Records shown -
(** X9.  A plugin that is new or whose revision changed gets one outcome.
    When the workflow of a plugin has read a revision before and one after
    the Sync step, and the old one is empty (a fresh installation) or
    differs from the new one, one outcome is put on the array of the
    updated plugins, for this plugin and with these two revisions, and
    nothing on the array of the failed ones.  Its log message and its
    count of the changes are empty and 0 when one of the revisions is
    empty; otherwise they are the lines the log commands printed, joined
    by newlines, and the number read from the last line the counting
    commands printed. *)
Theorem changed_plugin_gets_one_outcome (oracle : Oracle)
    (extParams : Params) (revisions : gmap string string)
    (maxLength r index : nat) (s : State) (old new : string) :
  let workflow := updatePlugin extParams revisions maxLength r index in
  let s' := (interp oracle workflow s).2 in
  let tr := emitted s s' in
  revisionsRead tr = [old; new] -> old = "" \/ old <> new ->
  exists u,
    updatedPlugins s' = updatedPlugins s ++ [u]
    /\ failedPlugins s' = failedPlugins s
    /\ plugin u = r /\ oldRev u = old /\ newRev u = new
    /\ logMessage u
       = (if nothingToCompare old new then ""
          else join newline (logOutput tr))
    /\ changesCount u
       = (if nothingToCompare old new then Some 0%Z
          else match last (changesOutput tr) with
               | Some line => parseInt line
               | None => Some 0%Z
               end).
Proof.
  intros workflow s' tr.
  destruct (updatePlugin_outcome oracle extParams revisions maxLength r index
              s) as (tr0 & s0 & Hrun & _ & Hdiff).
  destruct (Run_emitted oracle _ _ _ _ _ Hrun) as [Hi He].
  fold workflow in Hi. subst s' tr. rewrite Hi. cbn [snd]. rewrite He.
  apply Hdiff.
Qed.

Work required - The answer should contain only the lines from the first line of the entries through the line holding "updated plugins, for", each exactly as written.

Response -
(** X9.  A plugin that is new or whose revision changed gets one outcome.
    When the workflow of a plugin has read a revision before and one after
    the Sync step, and the old one is empty (a fresh installation) or
    differs from the new one, one outcome is put on the array of the
    updated plugins, for this plugin and with these two revisions, and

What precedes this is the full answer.